Ha indicato Giammarinaro come un soggetto non estraneo a Cosa nostra ma lo ha descritto quasi come un alter ego dei Messina Denaro di Castelvetrano e della famiglia Agate di Mazara del Vallo, ha parlato di politici siciliani in affari con Giammarinaro e la mafia come Totò Cuffaro e Nino Dina, ha indicato dirigenti della sanità “soci” con Giammarinaro e Messina Denaro. “Dirigenti che mi apparivano come inamovibili”. Fondacaro ha ricordato ai pm Marzella e Tarondo che quando nei primi anni del ’90 si trasferì con la moglie da Roma in Sicilia a Mazara, volendo rilevare un laboratorio d’analisi fu affrontato a muso duro da Pino Giammarinaro al cui cospetto fu spinto dall’allora medico provinciale Giovanni Gentile: “Tu non lo sai che quando vieni a casa d’altri devi saper bussare!?”… conoscevo i soggetti ‘ndranghetisti, che non sono da meno rispetto ai mafiosi, per cui ho visto in lui… proprio traspariva quel fare mafioso – arrogante”. “Tutti mi dicevano che era con Giammarinaro che dovevo vedermela..me lo disse anche Totò Cuffaro…”.

Giammarinaro a sentire il collaboratore di giustizia calabrese avrebbe avuto un “cerchio magico”: dentro c’erano i Messina Denaro. “Mi presentarono un commercialista di Castelvetrano mi dissero che lui era il cognato di Matteo Messina Denaro (potrebbe trattarsi di Michele Alagna ndr), lui si occupava dei conti…”. Un commercialista che sarebbe stato in “affari” anche con altri imprenditori come Giovanni Savalle (ex super manager del resort mazarese I Giardini di Costanza, poi fallito, e il cui nome compare anche citato negli atti dell’indagine di Firenzenei riguardi dell’imprenditore Andrea Bulgarella nonchpè in un rapporto della Dia di Napoli su appalti a Pompei ndr) e Carmelo Patti che Fondacaro ha detto di avere incontrato: il patron di Valtur, Patti per l’appunto, in quella occasione avrebbe svelato i suoi interessi per l’eolico in combutta con l’imprenditore alcamese Vito Nicastri.

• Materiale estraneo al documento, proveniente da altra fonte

Lemma fifo_run tr c : forall g g',
  gw_ok g -> gw_run tr g = Some g' ->
  gather (written c) tr g ++ buffered g' c = buffered g c ++ gather (sent_to c) tr g.
Proof.
  induction tr as [|ev tr IH]; intros g g' Hok Hr; simpl in *; [simplify_eq; by rewrite app_nil_r|].
  destruct (gw_exec ev g) as [[g1|p]|] eqn:He; try done.
  destruct (gw_exec_ok ev g _ Hok He) as [(g2 & [= <-] & Hok1)|(d & m & _ & [=])].
  rewrite <- app_assoc, (IH _ _ Hok1 Hr), !app_assoc. f_equal. by apply fifo_step.
Qed.

Lemma fanned_run tr c : forall g g',
  gw_run tr g = Some g' ->
  gather (fanned c) tr g ++ h_broadcast (g_hub g') `sublist_of` h_broadcast (g_hub g) ++ gather published tr g.
Proof.
  induction tr as [|ev tr IH]; intros g g' Hr; simpl in *; [simplify_eq; by rewrite app_nil_r|].
  destruct (gw_exec ev g) as [[g1|p]|] eqn:He; try done. specialize (IH _ _ Hr).
  assert (fanned c ev g ++ h_broadcast (g_hub g1) `sublist_of` h_broadcast (g_hub g) ++ published ev g) as Hstep.
  { destruct ev as [d|d|d|d|m| |d m|d]; simpl in He |- *; rewrite ?app_nil_r.
    - case_bool_decide; by simplify_eq.
    - case_bool_decide; by simplify_eq.
    - case_bool_decide; by simplify_eq.
    - case_bool_decide; [|done]. unfold run_unregister, close_chan in He.
      repeat (case_bool_decide || case_match); by simplify_eq.
    - simplify_eq. simpl. unfold Broadcast, offer. case_bool_decide; simpl; by rewrite ?app_nil_r.
    - destruct (h_broadcast (g_hub g)) as [|m rest]; [done|].
      destruct (fanout m (g_send g) _) as [[st slow]|]; simplify_eq. simpl.
      destruct (_ && _); simpl; [done|by constructor].
    - case_bool_decide; [|done]. destruct (g_send g !! d) as [ch|]; [|done].
      destruct (try_send ch m) as [[ch' b]|]; by simplify_eq.
    - case_bool_decide; [|done]. destruct (g_send g !! d) as [ch|]; [|done].
      destruct (write_message ch) as [[m ch']|]; by simplify_eq. }
  rewrite <- app_assoc. etrans; [apply sublist_app; [reflexivity|exact IH]|].
  rewrite !app_assoc. by apply sublist_app.
Qed.

(** ** Properties *)

(** C35: (the hub never panics) in every reachable gateway state, whatever the
    hub or a pump does next, no channel is closed twice and no broadcast is
    sent on a closed channel; every channel stays within its capacity. *)
Theorem hub_never_panics tr g ev r :
  gw_run tr gateway_init = Some g -> gw_exec ev g = Some r -> (forall c m, ev <> GwSend c m) ->
  exists g', r = Ok g' /\ length (h_broadcast (g_hub g')) <= broadcastCap /\
    forall c ch, g_send g' !! c = Some ch -> length (ch_buf ch) <= sendCap.
Proof.
  intros Hr He Hne. pose proof (gw_run_ok _ _ _ gateway_init_ok Hr) as Hok.
  destruct (gw_exec_ok ev g r Hok He) as [(g' & -> & Hok')|(c & m & -> & _)]; [|by destruct (Hne c m)].
  exists g'. split_and!; [done|apply Hok'|]. intros c ch Hch. destruct (go_chans _ Hok' _ _ Hch) as [Hc Hcap].
  unfold chan_ok in Hc. by rewrite Hcap in Hc.
Qed.

(** C34: (fan-out) one broadcast reaches every registered client whose channel
    has room, at the end of what it is already owed, and only those; the rest
    are scheduled to be unregistered, and all other channels are untouched.
    The result does not depend on the order in which Go ranges over the map. *)
Theorem fanout_spec tr g m rest order c ch :
  gw_run tr gateway_init = Some g -> h_broadcast (g_hub g) = m :: rest ->
  order ≡ₚ elements (h_clients (g_hub g)) -> g_send g !! c = Some ch ->
  exists st slow, fanout m (g_send g) order = Ok (st, slow) /\
    (c ∈ slow <-> c ∈ h_clients (g_hub g) /\ length (ch_buf ch) = sendCap) /\
    ch_buf <$> st !! c = Some (ch_buf ch ++
      if bool_decide (c ∈ h_clients (g_hub g) /\ length (ch_buf ch) < sendCap) then [m] else []).
Proof.
  intros Hr Hb Hperm Hch. pose proof (gw_run_ok _ _ _ gateway_init_ok Hr) as Hok.
  destruct (fanout_total g m rest order Hok Hb Hperm) as (st & slow & Hf).
  destruct (fanout_ok g m rest st slow order Hok Hb Hperm Hf) as (Hin & Hout & ->).
  destruct (go_chans _ Hok _ _ Hch) as [Hcok Hcap]. unfold chan_ok in Hcok.
  eexists _, _. split_and!; [done| |].
  - rewrite list_elem_of_filter, Hperm, elem_of_elements. unfold is_slow. rewrite Hch, Hcap in *. split; intros [? ?]; split; try done; lia.
  - destruct (decide (c ∈ h_clients (g_hub g))) as [Hc|Hc].
    + rewrite Hin, Hch by done. simpl. unfold queued. rewrite Hcap.
      repeat case_bool_decide; simpl; try tauto; by rewrite app_nil_r.
    + rewrite Hout, Hch by done. rewrite bool_decide_false by tauto. simpl. by rewrite app_nil_r.
Qed.

(** C31: (first in, first out) what has been written to a client, followed by
    what its channel holds, is exactly what was sent to it, in order: nothing
    is lost, repeated or reordered between the hub and the connection; and
    the broadcasts among it are in the order they were published. *)
Theorem client_fifo tr g c :
  gw_run tr gateway_init = Some g ->
  gather (written c) tr gateway_init ++ buffered g c = gather (sent_to c) tr gateway_init /\
  gather (fanned c) tr gateway_init `sublist_of` gather published tr gateway_init.
Proof.
  intros Hr. split.
  - apply (fifo_run tr c _ _ gateway_init_ok Hr).
  - pose proof (fanned_run tr c _ _ Hr) as Hs. simpl in Hs. etrans; [|exact Hs]. by apply sublist_inserts_r.
Qed.

(** (a message to a closed client) sending an error or the history to a
    client whose channel the hub has closed panics, and nothing stops the hub
    from closing it first: the connection ends, the hub unregisters the
    client, and the goroutine replaying the history sends. *)
Theorem send_after_close (m : M) :
  exists g, gw_run [GwConnect 0; GwRegister 0; GwReadEnd 0; GwUnregister 0] gateway_init = Some g /\
    gw_exec (GwSend 0 m) g = Some (Panicked SendOnClosedChannel).
Proof. eexists. split; vm_compute; reflexivity. Qed.

End hub.

Module HubWitness.
(** Two clients, one of them gone before the broadcast. *)
Definition tr : list (@gw_event nat) :=
  [GwConnect 1; GwRegister 1; GwConnect 2; GwRegister 2; GwPublish 7; GwPublish 8; GwReadEnd 2; GwUnregister 2;
   GwFanout; GwSend 1 9].

Definition final : @Gateway nat := default gateway_init (gw_run tr gateway_init).

Lemma hub_never_panics_witness : exists g',
  gw_exec GwFanout final = Some (Ok g') /\ buffered g' 1 = [7; 9; 8].
Proof.
  destruct (gw_exec GwFanout final) as [r|] eqn:He; [|by vm_compute in He].
  destruct (hub_never_panics tr final GwFanout r) as (g' & -> & _); [by vm_compute|done|done|].
  exists g'. split; [done|].
  assert (from_option (fun r => match r with Ok g => buffered g 1 | _ => [] end) [] (gw_exec GwFanout final) = [7; 9; 8]) as Hv
    by (vm_compute; reflexivity). by rewrite He in Hv.
Defined.

Lemma fanout_spec_witness : exists st slow,
  fanout 8 (g_send final) [1] = Ok (st, slow) /\ ch_buf <$> st !! 1 = Some [7; 9; 8].
Proof.
  destruct (fanout_spec tr final 8 [] [1] 1 (Chan [7; 9] 256 false)) as (st & slow & Hf & _ & Hc);
    [by vm_compute|by vm_compute|by vm_compute|by vm_compute|].
  exists st, slow. split; [exact Hf|]. rewrite Hc. by vm_compute.
Defined.

Lemma client_fifo_witness :
  gather (written 1) (tr ++ [GwWrite 1; GwWrite 1]) gateway_init = [7; 9] /\
  gather (fanned 1) (tr ++ [GwWrite 1; GwWrite 1]) gateway_init `sublist_of` [7; 8].
Proof.
  split; [by vm_compute|].
  apply (client_fifo (tr ++ [GwWrite 1; GwWrite 1]) (default gateway_init (gw_run (tr ++ [GwWrite 1; GwWrite 1]) gateway_init)) 1).
  by vm_compute.
Defined.
End HubWitness.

Da uomo “potente” dell’area grigia della ndragheta, Fondacaro presto stesso ruolo avrebbe assunto dentro Cosa nostra, per queste ragioni frequentava la cerchia di Matteo Messina Denaro. Fondacaro ha svelato un fatto particolarmente clamorso. Sanità e delitti. Fondacaro ha dato ai pm la possibile spiegazione del delitto di un infermiere, Salvatore Capizzo, ucciso a Mazara l’1 ottobre del 1992. Un omicidio rimasto irrisolto. Capizzo era prestanome di Giammarinaro. “Fu ucciso perchè si opponeva alla vendita voluta da Giammarinaro della convenzione in possesso della clinica che gestiva a Mazara. Giammarinaro voleva cedere il titolo ad una società di Bagheria (Palermo) in cui erano interessati il dottore Aiello (il medico di Bagheria condannato per mafia ndr) Totò Cuffaro, Nino Dina e i nipoti dell’ex procuratore Giammanco”. Infine, mafia e politica. Fondacaro ha raccontato delle convention elettorali organizzate dall’on. Giammarinaro: ad un paio di queste occasioni elettorali Fondacaro ha riferito di avere visto presente Gaetano Riina, “il nano” così era appellato, fratello del più ben noto Totò, il capo dei capi di Cosa nostra.